Men like James chose girls who were polished and cultured, women who had a blue-blood pedigree centuries long. Aristocrats who knew which cutlery to use during which course and who never put a high-heeled, designer-clad foot wrong.
Aiesha put her hands over the keys, opening and closing them to warm them up. Her bruised knuckles protested at the movement but she ignored them. She was used to pain. She knew all its forms. Physical pain was the easiest to deal with.
Emotional pain was the one she had to avoid.
* * *
‘Are you out of your mind?’ Clifford Challender roared at James via his mobile while he was out walking Bonnie. ‘That little slut will ruin your reputation and laugh in your face while she’s doing it.’
James refrained from disclosing to his father the truth about his relationship with Aiesha. It wasn’t just because of the punch and kiss and make-up incident last night, which he was still trying to wrap his head around. Clifford was not the discreet type. The news of his sham engagement would be all over social media come his father’s first vodka of the day. Although, judging from the tone of his father’s voice, he suspected he had already sunk a couple of shots and it wasn’t even 10:00 a.m.

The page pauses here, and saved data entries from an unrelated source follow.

(** A turn that consumes up to [i'] and keeps the invariant. *)
Definition stepped (i : Z) (r : res (Z * list Z * bool)) : Prop :=
  exists i' p' ok, r = Ok (i', pre ++ p', ok) /\ i <= i' < end_ /\ inv p' (i' + 1).

Lemma append_percent_ok p i :
  inv p i -> 0 <= i < end_ -> Forall (fun c => 0 <= c < 65536) spec ->
  stepped i (append_percent spec end_ i (pre ++ p)).
Proof using inside_end.
  intros Hi Hr Hu.
  assert (Hplain : stepped i (Ok (i, (pre ++ p) ++ ["%"%ch], true))).
  { exists i, (p ++ ["%"%ch]), true. split; [by rewrite app_assoc|]. split; [lia|].
    eapply inv_char; [done|apply path_char_percent|done|done]. }
  unfold append_percent, DecodeEscaped. case_if; [apply Hplain|]. to_prop.
  destruct (get_some spec (i + 1)) as [a Ha]; [lia|]. rewrite (checked_get _ _ _ _ Ha).
  destruct (get_some spec (i + 2)) as [b Hb]; [lia|].
  case_if; [apply Hplain|]. rewrite (checked_get _ _ _ _ Hb).
  case_if; [apply Hplain|]. case_if; [apply Hplain|]. to_prop. cbn [mbind res_bind].
  set (v := wrap_u 8 _). pose proof (wrap_u_byte (Z.shiftl (HexCharToValue (a mod 256)) 4 + HexCharToValue (b mod 256))) as Hv.
  fold v in Hv. destruct (table_facts v Hv) as (_ & Hun & _).
  case_if.
  - exists (i + 2), (p ++ [v]), true. split; [by rewrite app_assoc|]. split; [lia|].
    destruct (Hun eq_refl) as (Hpc & Hs & Hd). by eapply inv_char.
  - replace (i + 2 - 1) with (i + 1) by lia. rewrite (checked_get _ _ _ _ Ha), (checked_get _ _ _ _ Hb).
    do 3 eexists. split; [by rewrite <- app_assoc|]. split; [lia|]. eapply inv_word; [done|].
    destruct (table_facts (a mod 256)) as (_ & _ & Hha & _); [apply Z.mod_pos_bound; lia|].
    destruct (table_facts (b mod 256)) as (_ & _ & Hhb & _); [apply Z.mod_pos_bound; lia|].
    destruct (Hha ltac:(done)), (Hhb ltac:(done)). by apply word_escape.
Qed.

‘I keep out of your affairs. Please keep out of mine.’
‘I blame your mother for this,’ Clifford said. ‘She’s always been a sucker for a lame duck. That girl will take her for another ride. Just shows what a stupid fool she is to fall for it a second time.’
James was glad his father was close to a thousand kilometres away, otherwise he might have been tempted to give him a black eye to match his own spectacular one. He hated the way his father used every opportunity to trash his mother since the divorce. It was his father’s way of shifting the blame off himself. In Clifford’s mind, James’s mother had ruined everything by ‘making a fuss’ about his occasional affairs.
Although James was furious with Aiesha about her methods, he was privately relieved the scandal had brought on the divorce that should have happened years before. ‘I’ve already warned you about speaking about Mum like that.’